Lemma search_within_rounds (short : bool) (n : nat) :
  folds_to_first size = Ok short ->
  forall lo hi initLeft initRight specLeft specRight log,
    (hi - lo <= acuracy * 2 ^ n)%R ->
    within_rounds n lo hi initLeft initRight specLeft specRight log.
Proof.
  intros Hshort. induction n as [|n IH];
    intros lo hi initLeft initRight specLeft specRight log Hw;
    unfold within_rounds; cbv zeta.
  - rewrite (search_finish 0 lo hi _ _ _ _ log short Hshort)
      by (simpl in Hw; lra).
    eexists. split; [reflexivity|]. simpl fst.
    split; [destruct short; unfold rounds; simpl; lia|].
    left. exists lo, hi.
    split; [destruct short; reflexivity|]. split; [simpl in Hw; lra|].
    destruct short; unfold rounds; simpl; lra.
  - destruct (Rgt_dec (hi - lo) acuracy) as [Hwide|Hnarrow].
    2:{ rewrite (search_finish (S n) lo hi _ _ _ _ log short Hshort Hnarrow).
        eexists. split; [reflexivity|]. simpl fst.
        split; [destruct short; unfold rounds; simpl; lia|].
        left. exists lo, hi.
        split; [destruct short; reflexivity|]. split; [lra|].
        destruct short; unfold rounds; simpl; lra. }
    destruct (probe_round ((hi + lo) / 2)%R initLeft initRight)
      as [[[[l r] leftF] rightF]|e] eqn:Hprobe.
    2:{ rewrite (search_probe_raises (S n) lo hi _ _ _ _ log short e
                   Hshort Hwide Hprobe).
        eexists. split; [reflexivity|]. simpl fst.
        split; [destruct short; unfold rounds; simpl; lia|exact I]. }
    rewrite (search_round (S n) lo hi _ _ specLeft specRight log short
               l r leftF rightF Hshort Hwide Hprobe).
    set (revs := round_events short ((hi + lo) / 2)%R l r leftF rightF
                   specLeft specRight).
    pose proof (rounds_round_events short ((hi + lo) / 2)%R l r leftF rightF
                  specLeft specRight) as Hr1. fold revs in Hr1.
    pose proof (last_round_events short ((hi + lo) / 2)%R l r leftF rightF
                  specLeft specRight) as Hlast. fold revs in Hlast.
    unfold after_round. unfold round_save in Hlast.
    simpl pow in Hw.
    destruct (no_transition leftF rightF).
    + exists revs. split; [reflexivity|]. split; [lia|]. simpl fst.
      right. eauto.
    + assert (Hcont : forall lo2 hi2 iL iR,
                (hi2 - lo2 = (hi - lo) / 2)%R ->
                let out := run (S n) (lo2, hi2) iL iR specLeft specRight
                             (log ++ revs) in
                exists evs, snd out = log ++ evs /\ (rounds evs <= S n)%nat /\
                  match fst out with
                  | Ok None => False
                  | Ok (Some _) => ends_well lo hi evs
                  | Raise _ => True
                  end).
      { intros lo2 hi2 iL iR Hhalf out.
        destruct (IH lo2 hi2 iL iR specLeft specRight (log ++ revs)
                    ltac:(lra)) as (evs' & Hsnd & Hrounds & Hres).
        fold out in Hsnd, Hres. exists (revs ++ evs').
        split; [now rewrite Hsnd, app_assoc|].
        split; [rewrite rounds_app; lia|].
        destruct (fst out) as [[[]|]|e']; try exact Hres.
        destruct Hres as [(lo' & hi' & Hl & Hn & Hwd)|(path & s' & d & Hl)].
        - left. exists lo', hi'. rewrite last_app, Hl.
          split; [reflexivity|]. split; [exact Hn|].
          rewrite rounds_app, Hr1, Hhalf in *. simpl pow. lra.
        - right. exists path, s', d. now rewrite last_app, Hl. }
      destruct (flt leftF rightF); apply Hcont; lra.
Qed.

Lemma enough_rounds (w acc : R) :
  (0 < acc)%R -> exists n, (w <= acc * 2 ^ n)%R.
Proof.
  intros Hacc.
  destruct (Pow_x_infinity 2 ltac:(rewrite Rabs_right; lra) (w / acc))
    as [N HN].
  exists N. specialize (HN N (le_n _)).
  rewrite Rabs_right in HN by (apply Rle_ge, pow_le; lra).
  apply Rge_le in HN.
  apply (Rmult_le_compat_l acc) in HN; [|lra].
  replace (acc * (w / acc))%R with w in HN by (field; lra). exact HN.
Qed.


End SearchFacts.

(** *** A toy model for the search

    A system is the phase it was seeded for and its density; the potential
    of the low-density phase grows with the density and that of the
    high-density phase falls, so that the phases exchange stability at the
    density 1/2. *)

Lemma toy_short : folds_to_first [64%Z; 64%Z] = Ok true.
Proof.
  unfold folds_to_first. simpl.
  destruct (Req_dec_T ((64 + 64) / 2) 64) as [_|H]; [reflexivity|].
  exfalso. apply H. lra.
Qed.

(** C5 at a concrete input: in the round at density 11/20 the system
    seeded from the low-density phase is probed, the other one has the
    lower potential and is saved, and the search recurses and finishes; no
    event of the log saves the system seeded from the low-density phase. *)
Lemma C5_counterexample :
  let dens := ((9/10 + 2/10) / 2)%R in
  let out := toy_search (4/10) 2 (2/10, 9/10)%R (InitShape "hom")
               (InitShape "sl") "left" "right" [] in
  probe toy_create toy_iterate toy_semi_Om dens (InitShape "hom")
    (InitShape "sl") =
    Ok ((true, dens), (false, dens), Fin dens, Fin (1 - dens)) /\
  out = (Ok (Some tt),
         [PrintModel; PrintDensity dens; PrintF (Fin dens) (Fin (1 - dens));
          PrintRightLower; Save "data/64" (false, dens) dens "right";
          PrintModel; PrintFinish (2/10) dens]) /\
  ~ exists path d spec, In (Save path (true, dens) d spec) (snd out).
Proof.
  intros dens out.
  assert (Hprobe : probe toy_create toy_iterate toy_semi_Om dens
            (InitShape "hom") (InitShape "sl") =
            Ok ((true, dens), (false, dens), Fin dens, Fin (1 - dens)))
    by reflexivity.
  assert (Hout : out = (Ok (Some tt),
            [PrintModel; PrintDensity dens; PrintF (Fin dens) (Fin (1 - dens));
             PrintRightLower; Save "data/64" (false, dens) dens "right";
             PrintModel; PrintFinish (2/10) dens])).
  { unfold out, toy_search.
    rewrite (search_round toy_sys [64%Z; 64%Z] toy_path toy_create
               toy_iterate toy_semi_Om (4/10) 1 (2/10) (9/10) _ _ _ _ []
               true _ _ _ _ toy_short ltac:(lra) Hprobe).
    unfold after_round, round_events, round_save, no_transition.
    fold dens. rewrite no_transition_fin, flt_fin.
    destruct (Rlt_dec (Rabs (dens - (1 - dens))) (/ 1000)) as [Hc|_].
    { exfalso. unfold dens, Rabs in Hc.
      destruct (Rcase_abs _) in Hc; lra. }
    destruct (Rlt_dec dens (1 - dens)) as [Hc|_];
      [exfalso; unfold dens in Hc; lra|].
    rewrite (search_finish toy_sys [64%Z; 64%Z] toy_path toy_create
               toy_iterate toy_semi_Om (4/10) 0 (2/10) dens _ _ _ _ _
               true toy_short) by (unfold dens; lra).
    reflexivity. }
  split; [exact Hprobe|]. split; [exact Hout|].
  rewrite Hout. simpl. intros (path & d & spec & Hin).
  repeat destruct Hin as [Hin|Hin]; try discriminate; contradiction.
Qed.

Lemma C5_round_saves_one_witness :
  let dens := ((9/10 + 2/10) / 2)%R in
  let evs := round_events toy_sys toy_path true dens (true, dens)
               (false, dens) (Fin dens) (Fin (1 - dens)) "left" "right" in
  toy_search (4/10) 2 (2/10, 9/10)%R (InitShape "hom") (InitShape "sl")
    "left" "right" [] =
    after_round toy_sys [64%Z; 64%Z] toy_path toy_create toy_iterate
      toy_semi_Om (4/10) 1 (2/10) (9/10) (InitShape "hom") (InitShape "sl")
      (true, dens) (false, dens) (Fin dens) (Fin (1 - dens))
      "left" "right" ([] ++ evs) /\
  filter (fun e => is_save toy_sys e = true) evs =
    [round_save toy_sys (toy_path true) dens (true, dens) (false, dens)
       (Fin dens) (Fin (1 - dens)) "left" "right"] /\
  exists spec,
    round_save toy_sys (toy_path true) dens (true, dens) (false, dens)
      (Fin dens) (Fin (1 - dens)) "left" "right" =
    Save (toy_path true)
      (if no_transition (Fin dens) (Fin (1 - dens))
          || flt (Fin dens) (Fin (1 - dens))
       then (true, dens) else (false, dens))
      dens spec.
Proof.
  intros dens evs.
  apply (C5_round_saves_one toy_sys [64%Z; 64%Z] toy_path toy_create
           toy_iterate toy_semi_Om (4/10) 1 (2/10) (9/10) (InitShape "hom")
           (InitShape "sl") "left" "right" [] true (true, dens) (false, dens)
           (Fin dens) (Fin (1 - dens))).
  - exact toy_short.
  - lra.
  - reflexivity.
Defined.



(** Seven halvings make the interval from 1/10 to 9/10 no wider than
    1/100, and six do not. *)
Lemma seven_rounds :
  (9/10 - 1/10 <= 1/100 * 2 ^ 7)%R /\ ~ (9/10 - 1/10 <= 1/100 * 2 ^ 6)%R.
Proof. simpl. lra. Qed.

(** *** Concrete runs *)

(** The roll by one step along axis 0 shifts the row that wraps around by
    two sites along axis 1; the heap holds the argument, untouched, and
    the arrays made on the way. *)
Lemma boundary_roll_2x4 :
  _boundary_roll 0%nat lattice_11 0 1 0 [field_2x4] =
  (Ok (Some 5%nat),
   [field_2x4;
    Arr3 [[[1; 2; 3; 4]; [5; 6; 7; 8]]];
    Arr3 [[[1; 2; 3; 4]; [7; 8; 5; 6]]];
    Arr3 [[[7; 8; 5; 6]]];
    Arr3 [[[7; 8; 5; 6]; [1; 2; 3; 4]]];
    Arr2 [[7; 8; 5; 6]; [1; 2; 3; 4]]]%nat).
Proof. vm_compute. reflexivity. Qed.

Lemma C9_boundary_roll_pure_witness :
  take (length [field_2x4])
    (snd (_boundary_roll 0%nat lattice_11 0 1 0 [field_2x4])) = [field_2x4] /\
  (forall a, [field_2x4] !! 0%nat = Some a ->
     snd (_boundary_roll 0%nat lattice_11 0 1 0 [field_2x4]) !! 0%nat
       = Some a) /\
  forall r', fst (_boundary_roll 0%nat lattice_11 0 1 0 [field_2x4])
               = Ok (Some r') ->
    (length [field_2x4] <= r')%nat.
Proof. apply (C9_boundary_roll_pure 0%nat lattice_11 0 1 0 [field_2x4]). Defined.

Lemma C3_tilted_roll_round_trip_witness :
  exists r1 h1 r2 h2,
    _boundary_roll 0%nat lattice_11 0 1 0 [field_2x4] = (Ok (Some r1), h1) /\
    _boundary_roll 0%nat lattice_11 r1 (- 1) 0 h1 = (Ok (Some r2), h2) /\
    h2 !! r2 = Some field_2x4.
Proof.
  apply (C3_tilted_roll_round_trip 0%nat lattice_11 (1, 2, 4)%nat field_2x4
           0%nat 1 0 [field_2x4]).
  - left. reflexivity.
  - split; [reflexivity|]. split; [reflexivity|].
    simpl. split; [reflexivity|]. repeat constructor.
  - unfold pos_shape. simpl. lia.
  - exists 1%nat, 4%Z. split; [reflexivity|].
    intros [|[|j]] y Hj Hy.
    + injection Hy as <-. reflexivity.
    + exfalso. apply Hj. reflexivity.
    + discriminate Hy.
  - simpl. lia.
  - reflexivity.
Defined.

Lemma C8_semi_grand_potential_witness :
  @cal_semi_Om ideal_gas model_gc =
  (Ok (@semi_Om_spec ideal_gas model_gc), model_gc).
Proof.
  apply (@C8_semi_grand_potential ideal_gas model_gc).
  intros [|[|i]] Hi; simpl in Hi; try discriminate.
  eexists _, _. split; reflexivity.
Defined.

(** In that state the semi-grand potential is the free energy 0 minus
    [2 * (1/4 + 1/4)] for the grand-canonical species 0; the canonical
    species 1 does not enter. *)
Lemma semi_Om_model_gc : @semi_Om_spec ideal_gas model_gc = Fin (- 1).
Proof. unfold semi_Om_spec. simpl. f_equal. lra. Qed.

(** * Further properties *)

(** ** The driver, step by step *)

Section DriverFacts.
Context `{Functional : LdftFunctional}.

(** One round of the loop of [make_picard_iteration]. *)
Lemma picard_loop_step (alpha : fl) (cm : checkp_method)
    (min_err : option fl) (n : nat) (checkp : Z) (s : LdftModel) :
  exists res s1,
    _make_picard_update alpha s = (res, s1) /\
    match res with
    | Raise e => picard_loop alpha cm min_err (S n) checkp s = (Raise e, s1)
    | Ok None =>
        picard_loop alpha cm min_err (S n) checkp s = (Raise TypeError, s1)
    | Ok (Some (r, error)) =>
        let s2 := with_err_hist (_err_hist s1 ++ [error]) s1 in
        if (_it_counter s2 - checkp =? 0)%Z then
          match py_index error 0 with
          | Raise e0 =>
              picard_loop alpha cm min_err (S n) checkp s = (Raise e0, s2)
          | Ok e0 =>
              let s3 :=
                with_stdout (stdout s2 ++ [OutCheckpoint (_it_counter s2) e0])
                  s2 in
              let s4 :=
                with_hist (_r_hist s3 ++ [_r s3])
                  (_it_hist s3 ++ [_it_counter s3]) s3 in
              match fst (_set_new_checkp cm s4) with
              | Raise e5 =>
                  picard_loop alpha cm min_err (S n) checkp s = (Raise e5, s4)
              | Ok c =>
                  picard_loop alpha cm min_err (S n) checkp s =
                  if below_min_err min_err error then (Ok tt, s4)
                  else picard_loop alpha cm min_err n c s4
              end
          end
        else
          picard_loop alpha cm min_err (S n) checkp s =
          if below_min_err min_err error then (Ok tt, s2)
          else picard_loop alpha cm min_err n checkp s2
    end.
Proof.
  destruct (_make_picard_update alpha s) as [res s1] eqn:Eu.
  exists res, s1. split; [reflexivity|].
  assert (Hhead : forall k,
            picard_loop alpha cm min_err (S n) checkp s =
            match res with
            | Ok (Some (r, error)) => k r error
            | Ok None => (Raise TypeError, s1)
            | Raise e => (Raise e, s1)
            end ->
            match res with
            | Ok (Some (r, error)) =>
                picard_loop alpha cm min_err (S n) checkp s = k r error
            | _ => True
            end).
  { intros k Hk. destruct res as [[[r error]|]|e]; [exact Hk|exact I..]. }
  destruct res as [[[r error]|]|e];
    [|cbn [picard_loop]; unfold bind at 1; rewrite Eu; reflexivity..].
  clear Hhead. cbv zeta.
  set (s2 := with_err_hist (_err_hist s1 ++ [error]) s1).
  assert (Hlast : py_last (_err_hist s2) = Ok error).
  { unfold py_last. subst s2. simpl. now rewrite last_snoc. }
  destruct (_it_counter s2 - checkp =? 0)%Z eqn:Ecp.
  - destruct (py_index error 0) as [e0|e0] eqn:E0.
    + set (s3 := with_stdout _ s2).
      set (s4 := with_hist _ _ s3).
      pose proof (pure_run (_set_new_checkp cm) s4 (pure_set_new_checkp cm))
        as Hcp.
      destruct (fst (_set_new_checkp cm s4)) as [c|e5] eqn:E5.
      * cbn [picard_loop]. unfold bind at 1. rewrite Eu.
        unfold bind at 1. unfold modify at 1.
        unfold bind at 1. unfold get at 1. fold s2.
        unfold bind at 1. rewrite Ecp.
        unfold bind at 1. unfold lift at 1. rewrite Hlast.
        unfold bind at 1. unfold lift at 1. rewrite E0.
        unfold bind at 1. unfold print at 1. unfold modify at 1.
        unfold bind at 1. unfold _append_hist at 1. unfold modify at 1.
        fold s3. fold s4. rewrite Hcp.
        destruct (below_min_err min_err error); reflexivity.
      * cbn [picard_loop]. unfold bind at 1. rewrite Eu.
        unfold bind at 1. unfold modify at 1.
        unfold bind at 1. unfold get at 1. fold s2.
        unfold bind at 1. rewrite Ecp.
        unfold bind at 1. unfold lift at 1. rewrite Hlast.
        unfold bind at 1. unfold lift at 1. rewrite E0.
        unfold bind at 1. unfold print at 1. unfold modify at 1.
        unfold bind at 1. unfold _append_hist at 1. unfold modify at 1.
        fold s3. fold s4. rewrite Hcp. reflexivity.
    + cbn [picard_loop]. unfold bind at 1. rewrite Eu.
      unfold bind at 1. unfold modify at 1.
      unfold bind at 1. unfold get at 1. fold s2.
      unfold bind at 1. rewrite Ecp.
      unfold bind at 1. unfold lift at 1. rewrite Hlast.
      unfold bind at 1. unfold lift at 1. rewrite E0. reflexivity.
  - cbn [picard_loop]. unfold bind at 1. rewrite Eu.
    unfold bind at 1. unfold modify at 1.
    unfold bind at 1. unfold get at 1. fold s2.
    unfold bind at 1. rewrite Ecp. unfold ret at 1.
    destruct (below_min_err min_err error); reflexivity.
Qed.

========================

The problem: Beginning with the first line of the listing above, please write out every line exactly until you reach the line that contains "short Hshort Hnarrow).", and include that one too.

Response box:
Lemma search_within_rounds (short : bool) (n : nat) :
  folds_to_first size = Ok short ->
  forall lo hi initLeft initRight specLeft specRight log,
    (hi - lo <= acuracy * 2 ^ n)%R ->
    within_rounds n lo hi initLeft initRight specLeft specRight log.
Proof.
  intros Hshort. induction n as [|n IH];
    intros lo hi initLeft initRight specLeft specRight log Hw;
    unfold within_rounds; cbv zeta.
  - rewrite (search_finish 0 lo hi _ _ _ _ log short Hshort)
      by (simpl in Hw; lra).
    eexists. split; [reflexivity|]. simpl fst.
    split; [destruct short; unfold rounds; simpl; lia|].
    left. exists lo, hi.
    split; [destruct short; reflexivity|]. split; [simpl in Hw; lra|].
    destruct short; unfold rounds; simpl; lra.
  - destruct (Rgt_dec (hi - lo) acuracy) as [Hwide|Hnarrow].
    2:{ rewrite (search_finish (S n) lo hi _ _ _ _ log short Hshort Hnarrow).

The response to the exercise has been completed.